WHAT IS BEING ASKED> In the entries below, how many lines hold the string "tauto"? Answer with the number only.

DATASET ENTRIES>
(** C2, as the code has it: a shuffle tick publishes what the engine's
    sort returns for the old snapshot under the comparator
    [0.5 - Math.random()], fed with the draws that follow the ones already
    consumed, and consumes one draw for each comparison.  The result is a
    rearrangement of the references of the old snapshot, so the same objects
    with the same ids and values and the same length; the heap is untouched,
    so no item is created and none is changed. *)
Theorem shuffle_tick_permutes w :
  changeStrategy w = "shuffle" →
  allocated w →
  ∃ w', mutation_tick Array_sort rnd w = Some (tt, w') ∧
    arr w' = (Array_sort (λ k, 2 ^ 52 - rnd (randomCalls w + k)%nat)
                         (arr w)).1 ∧
    randomCalls w'
    = Nat.add (randomCalls w)
              (Array_sort (λ k, 2 ^ 52 - rnd (randomCalls w + k)%nat)
                          (arr w)).2 ∧
    arr w' ≡ₚ arr w ∧
    length (arr w') = length (arr w) ∧
    heap w' = heap w ∧
    (∃ its its', items w = Some its ∧ items w' = Some its' ∧ its' ≡ₚ its) ∧
    log w' = log w ++ [EvPublish (arr w')].
Proof.
  intros Hc Hall.
  assert (Hne : changeStrategy w ≠ "increment") by (by rewrite Hc).
  destruct (tick_shuffle_spec w Hne) as (w' & Hrun & Hp & Hh & _ & _ & Hlog).
  destruct (allocated_items w Hall) as [its Hits].
  destruct (tick_shuffle_items w its Hne Hits) as (w2 & its' & Hrun2 & Hits' & Hpi).
  rewrite Hrun in Hrun2. injection Hrun2 as <-.
  pose proof (tick_shuffle_run Array_sort rnd w Hne) as Hr.
  rewrite Hrun in Hr. injection Hr as Hw'.
  exists w'. split; [done|].
  split; [by rewrite Hw'|]. split; [by rewrite Hw'|].
  repeat split; try done.
  - by rewrite Hp.
  - by exists its, its'.
Qed.

End PermutingEngine.

(** ** Counting tapes *)

Lemma length_bind_cons (ds : list Z) (ts : list (list Z)) :
  length (d ← ds; (λ t, d :: t) <$> ts) = (length ds * length ts)%nat.
Proof.
  induction ds as [|d ds IH]; [done|].
  rewrite bind_cons, length_app, length_fmap, IH. simpl. lia.
Qed.

Lemma length_draws bits : Z.of_nat (length (draws bits)) = 2 ^ Z.of_nat bits.
Proof.
  unfold draws. rewrite length_fmap, length_seqZ.
  rewrite Z2Nat.id; [done|]. apply Z.pow_nonneg. lia.
Qed.

(** There are [2^(bits * n)] tapes of [n] draws. *)
Lemma length_tapes bits n :
  Z.of_nat (length (tapes bits n)) = 2 ^ (Z.of_nat bits * Z.of_nat n).
Proof.
  induction n as [|n IH].
  - simpl. by rewrite Z.mul_0_r.
  - simpl tapes. rewrite length_bind_cons, Nat2Z.inj_mul, IH, length_draws.
    rewrite <- Z.pow_add_r by lia. f_equal. lia.
Qed.

(** ** The V8 sort permutes, and leaves alone an input it is told is sorted *)

Lemma run_extends_bound answers descending calls rest :
  ((run_extends answers descending calls rest).1 ≤ rest)%nat.
Proof.
  revert calls. induction rest as [|rest IH]; intros calls; simpl; [done|].
  case_bool_decide; simpl; [|lia].
  specialize (IH (S calls)).
  destruct (run_extends answers descending (S calls) rest). simpl in *. lia.
Qed.

Lemma count_and_make_run_perm answers xs :
  (count_and_make_run answers xs).1.1 ≡ₚ xs ∧
  ((count_and_make_run answers xs).1.2 ≤ length xs)%nat.
Proof.
  unfold count_and_make_run.
  destruct (length xs <? 2)%nat eqn:E; [done|].
  apply Nat.ltb_ge in E.
  pose proof (run_extends_bound answers (answers 0%nat <? 0) 1 (length xs - 2)).
  destruct (run_extends answers (answers 0%nat <? 0) 1 (length xs - 2)) as [r c].
  simpl in *. split; [|lia].
  destruct (answers 0%nat <? 0).
  - by rewrite reverse_Permutation, take_drop.
  - by rewrite take_drop.
Qed.

Lemma insertion_point_step answers calls lo hi fuel :
  insertion_point answers calls lo hi (S fuel)
  = if (lo <? hi)%nat then
      if answers calls <? 0 then
        insertion_point answers (S calls) lo (lo + (hi - lo) / 2)%nat fuel
      else insertion_point answers (S calls) (S (lo + (hi - lo) / 2)) hi fuel
    else (lo, calls).
Proof. reflexivity. Qed.

Lemma insertion_point_range answers calls lo hi fuel :
  (lo ≤ hi)%nat →
  (lo ≤ (insertion_point answers calls lo hi fuel).1 ≤ hi)%nat.
Proof.
  revert calls lo hi. induction fuel as [|fuel IH]; intros calls lo hi Hle.
  { simpl. lia. }
  rewrite insertion_point_step.
  destruct (lo <? hi)%nat eqn:E; [|simpl; lia].
  apply Nat.ltb_lt in E.
  assert (Hmid : ((hi - lo) / 2 < hi - lo)%nat)
    by (apply Nat.div_lt; lia).
  revert Hmid. generalize ((hi - lo) / 2)%nat. intros h Hmid.
  destruct (answers calls <? 0).
  - pose proof (IH (S calls) lo (lo + h)%nat ltac:(lia)). lia.
  - pose proof (IH (S calls) (S (lo + h)) hi ltac:(lia)). lia.
Qed.

Lemma insert_at_perm (xs : list loc) (start pos : nat) (pivot : loc) :
  xs !! start = Some pivot → (pos ≤ start)%nat →
  take pos xs ++ pivot :: take (start - pos) (drop pos xs) ++ drop (S start) xs
  ≡ₚ xs.
Proof.
  intros Hp Hle.
  assert (Hs : take start xs
               = take pos xs ++ take (start - pos) (drop pos xs)).
  { rewrite take_drop_commute.
    replace (pos + (start - pos))%nat with start by lia.
    rewrite <- (take_drop pos (take start xs)) at 1.
    f_equal. rewrite take_take. f_equal. lia. }
  transitivity ((take pos xs ++ take (start - pos) (drop pos xs))
                  ++ pivot :: drop (S start) xs).
  - rewrite <- app_assoc. apply Permutation_app_head.
    apply Permutation_middle.
  - rewrite <- Hs. by rewrite take_drop_middle.
Qed.

Lemma binary_insertion_perm answers calls start steps xs :
  (binary_insertion answers calls start steps xs).1 ≡ₚ xs.
Proof.
  revert calls start xs. induction steps as [|steps IH]; intros calls start xs;
    simpl; [done|].
  destruct (xs !! start) as [pivot|] eqn:Hp; [|done].
  pose proof (insertion_point_range answers calls 0 start start (Nat.le_0_l _))
    as Hr.
  destruct (insertion_point answers calls 0 start start) as [pos c].
  simpl in Hr. rewrite IH. apply insert_at_perm; [done|lia].
Qed.

(** Whatever the comparator answers, the V8 sort returns a rearrangement of
    its input. *)
Lemma v8_engine_perm answers xs : (v8_engine answers xs).1 ≡ₚ xs.
Proof.
  unfold v8_engine.
  pose proof (count_and_make_run_perm answers xs) as [Hp _].
  destruct (count_and_make_run answers xs) as [[ys run] c]. simpl in Hp.
  by rewrite binary_insertion_perm.
Qed.

Lemma run_extends_ascending answers calls rest :
  (∀ i, (calls ≤ i < calls + rest)%nat → 0 ≤ answers i) →
  run_extends answers false calls rest = (rest, (calls + rest)%nat).
Proof.
  revert calls. induction rest as [|rest IH]; intros calls H; simpl.
  - by rewrite Nat.add_0_r.
  - rewrite bool_decide_true.
    + rewrite IH; [by rewrite Nat.add_succ_r|]. intros i Hi. apply H. lia.
    + apply Z.ltb_ge. apply H. lia.
Qed.

(** When every answer of the comparator is non-negative, the whole array is
    one ascending run and the V8 sort returns it as it is, after one
    comparison per neighbouring pair. *)
Lemma v8_engine_sorted_input answers xs :
  (∀ i, (i < length xs - 1)%nat → 0 ≤ answers i) →
  (v8_engine answers xs).1 = xs.
Proof.
  intros H. unfold v8_engine, count_and_make_run.
  destruct (length xs <? 2)%nat eqn:E.
  - rewrite Nat.sub_diag. done.
  - apply Nat.ltb_ge in E.
    assert (H0 : (answers 0%nat <? 0) = false).
    { apply Z.ltb_ge, H. lia. }
    rewrite H0, run_extends_ascending by (intros i Hi; apply H; lia).
    replace (2 + (length xs - 2))%nat with (length xs) by lia.
    rewrite Nat.sub_diag, firstn_all, drop_all, app_nil_r. done.
Qed.

(** ** How often the shuffle returns the order it was given *)

Lemma low_prefix_answers (m : nat) (t : list Z) (i : nat) :
  low_prefix m t = true → (i < m)%nat → 0 ≤ 2 ^ 52 - tape_rnd t i.
Proof.
  revert t i. induction m as [|m IH]; intros t i Hl Hi; [lia|].
  unfold tape_rnd. destruct t as [|d t]; simpl in *.
  - rewrite ?lookup_nil. simpl. lia.
  - apply andb_true_iff in Hl as [Hd Ht]. apply Z.leb_le in Hd.
    destruct i as [|i]; simpl; [lia|].
    apply (IH t i Ht). lia.
Qed.

(** A tape whose draws are at most one half, one per neighbouring pair of
    the snapshot, makes the V8 sort publish the snapshot in the order it
    has. *)
Lemma shuffled_low_prefix (t : list Z) w :
  changeStrategy w ≠ "increment" →
  randomCalls w = 0%nat →
  low_prefix (length (arr w) - 1) t = true →
  shuffled v8_engine t w = Some (arr w).
Proof.
  intros Hc Hr Hl. unfold shuffled, exec.
  rewrite (tick_shuffle_run v8_engine (tape_rnd t) w Hc). simpl.
  f_equal. apply v8_engine_sorted_input. intros i Hi.
  rewrite Hr. simpl. by apply (low_prefix_answers (length (arr w) - 1)).
Qed.

Lemma length_filter_cons_fmap (P : list Z → Prop) `{∀ t, Decision (P t)}
    (Q : Z → Prop) `{∀ d, Decision (Q d)}
    (R : list Z → Prop) `{∀ t, Decision (R t)} (d : Z) (ts : list (list Z)) :
  (∀ t, P (d :: t) ↔ Q d ∧ R t) →
  length (filter P ((λ t, d :: t) <$> ts))
  = if decide (Q d) then length (filter R ts) else 0%nat.
Proof.
  intros HP. induction ts as [|t ts IH]; [by destruct (decide (Q d))|].
  rewrite fmap_cons. destruct (decide (Q d)) as [Hq|Hq].
  - destruct (decide (R t)) as [Hr|Hr].
    + rewrite !filter_cons_True by (done || by apply HP). simpl. by rewrite IH.
    + rewrite !filter_cons_False by (done || rewrite HP; tauto). done.
  - rewrite filter_cons_False by (rewrite HP; tauto). done.
Qed.

Lemma length_filter_bind_cons (P : list Z → Prop) `{∀ t, Decision (P t)}
    (Q : Z → Prop) `{∀ d, Decision (Q d)}
    (R : list Z → Prop) `{∀ t, Decision (R t)}
    (ds : list Z) (ts : list (list Z)) :
  (∀ d t, P (d :: t) ↔ Q d ∧ R t) →
  length (filter P (d ← ds; (λ t, d :: t) <$> ts))
  = (length (filter Q ds) * length (filter R ts))%nat.
Proof.
  intros HP. induction ds as [|d ds IH]; [done|].
  rewrite bind_cons, filter_app, length_app, IH.
  rewrite (length_filter_cons_fmap P Q R d ts (HP d)).
  destruct (decide (Q d)) as [Hq|Hq].
  - rewrite filter_cons_True by done. simpl. lia.
  - rewrite filter_cons_False by done. lia.
Qed.

Lemma length_filter_mono {A} (P Q : A → Prop) `{∀ x, Decision (P x)}
    `{∀ x, Decision (Q x)} (l : list A) :
  (∀ x, P x → Q x) → (length (filter P l) ≤ length (filter Q l))%nat.
Proof.
  intros HPQ. induction l as [|x l IH]; [done|].
  destruct (decide (P x)) as [Hp|Hp].
  - rewrite !filter_cons_True by auto. simpl. lia.
  - rewrite (filter_cons_False P) by done.
    destruct (decide (Q x)).
    + rewrite filter_cons_True by done. simpl. lia.
    + by rewrite filter_cons_False.
Qed.

(** At least half of the values of [Math.random()] are at most one half. *)
Lemma low_draws (bits : nat) :
  (1 ≤ bits ≤ 53)%nat →
  2 ^ Z.of_nat bits
  ≤ 2 * Z.of_nat (length (filter (λ d, (d <=? 2 ^ 52) = true) (draws bits))).
Proof.
  intros Hb. unfold draws.
  replace (2 ^ Z.of_nat bits)
    with (2 ^ (Z.of_nat bits - 1) + 2 ^ (Z.of_nat bits - 1)) at 2.
  2:{ replace (Z.of_nat bits) with (Z.succ (Z.of_nat bits - 1)) at 3 by lia.
      rewrite Z.pow_succ_r by lia. lia. }
  assert (Hpos : 0 ≤ 2 ^ (Z.of_nat bits - 1)) by (apply Z.pow_nonneg; lia).
  rewrite seqZ_app by lia. rewrite fmap_app, filter_app, length_app.
  rewrite (filter_all _ ((λ k, k * 2 ^ (53 - Z.of_nat bits))
                           <$> seqZ 0 (2 ^ (Z.of_nat bits - 1)))).
  - rewrite length_fmap, length_seqZ, Nat2Z.inj_add, Z2Nat.id by done.
    replace (2 ^ Z.of_nat bits) with (2 * 2 ^ (Z.of_nat bits - 1)); [lia|].
    replace (Z.of_nat bits) with (Z.succ (Z.of_nat bits - 1)) at 2 by lia.
    by rewrite Z.pow_succ_r by lia.
  - apply Forall_forall. intros d Hd.
    apply list_elem_of_fmap in Hd as (k & -> & Hk).
    apply elem_of_seqZ in Hk. apply Z.leb_le.
    replace (2 ^ 52)
      with (2 ^ (Z.of_nat bits - 1) * 2 ^ (53 - Z.of_nat bits)).
    + apply Z.mul_le_mono_nonneg_r; [apply Z.pow_nonneg|]; lia.
    + rewrite <- Z.pow_add_r by lia. f_equal. lia.
Qed.

(** Of the tapes of [n] draws, at least one in [2^m] starts with [m] draws
    that are at most one half. *)
Lemma low_prefix_tapes (bits m n : nat) :
  (1 ≤ bits ≤ 53)%nat → (m ≤ n)%nat →
  Z.of_nat (length (tapes bits n))
  ≤ 2 ^ Z.of_nat m
    * Z.of_nat (length (filter (λ t, low_prefix m t = true) (tapes bits n))).
Proof.
  intros Hb. revert n. induction m as [|m IH]; intros n Hmn.
  - rewrite filter_all; [simpl; lia|].
    apply Forall_forall. intros t _. by destruct t.
  - destruct n as [|n]; [lia|]. simpl tapes.
    rewrite (length_filter_bind_cons _ (λ d, (d <=? 2 ^ 52) = true)
               (λ t, low_prefix m t = true)).
    2:{ intros d t. simpl. apply andb_true_iff. }
    rewrite length_bind_cons, !Nat2Z.inj_mul, length_draws.
    rewrite Nat2Z.inj_succ, Z.pow_succ_r by lia.
    pose proof (low_draws bits Hb) as Hd.
    specialize (IH n ltac:(lia)).
    assert (0 ≤ Z.of_nat (length (tapes bits n))) by lia.
    assert (0 ≤ 2 ^ Z.of_nat m) by (apply Z.pow_nonneg; lia).
    nia.
Qed.

(** On a ten-item snapshot the V8 sort publishes the order it was given for
    at least one tape in 512, more than a thousand times the one in [10!] of
    an even split. *)
Lemma v8_shuffle_favours_given_order (bits n : nat) w :
  changeStrategy w ≠ "increment" →
  randomCalls w = 0%nat →
  length (arr w) = 10%nat →
  (1 ≤ bits ≤ 53)%nat → (9 ≤ n)%nat →
  over_share 1000 v8_engine bits n w (arr w).
Proof.
  intros Hc Hr Hlen Hb Hn. unfold over_share, tapes_giving. rewrite Hlen.
  pose proof (low_prefix_tapes bits 9 n Hb Hn) as Hlow.
  assert (Hmono :
    (length (filter (λ t, low_prefix 9 t = true) (tapes bits n))
     ≤ length (filter (λ t, shuffled v8_engine t w = Some (arr w))
                      (tapes bits n)))%nat).
  { apply length_filter_mono. intros t Ht.
    apply shuffled_low_prefix; [done|done|]. by rewrite Hlen. }
  change (factZ 10) with 3628800. change (2 ^ Z.of_nat 9) with 512 in Hlow.
  lia.
Qed.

TASK RESULT> 2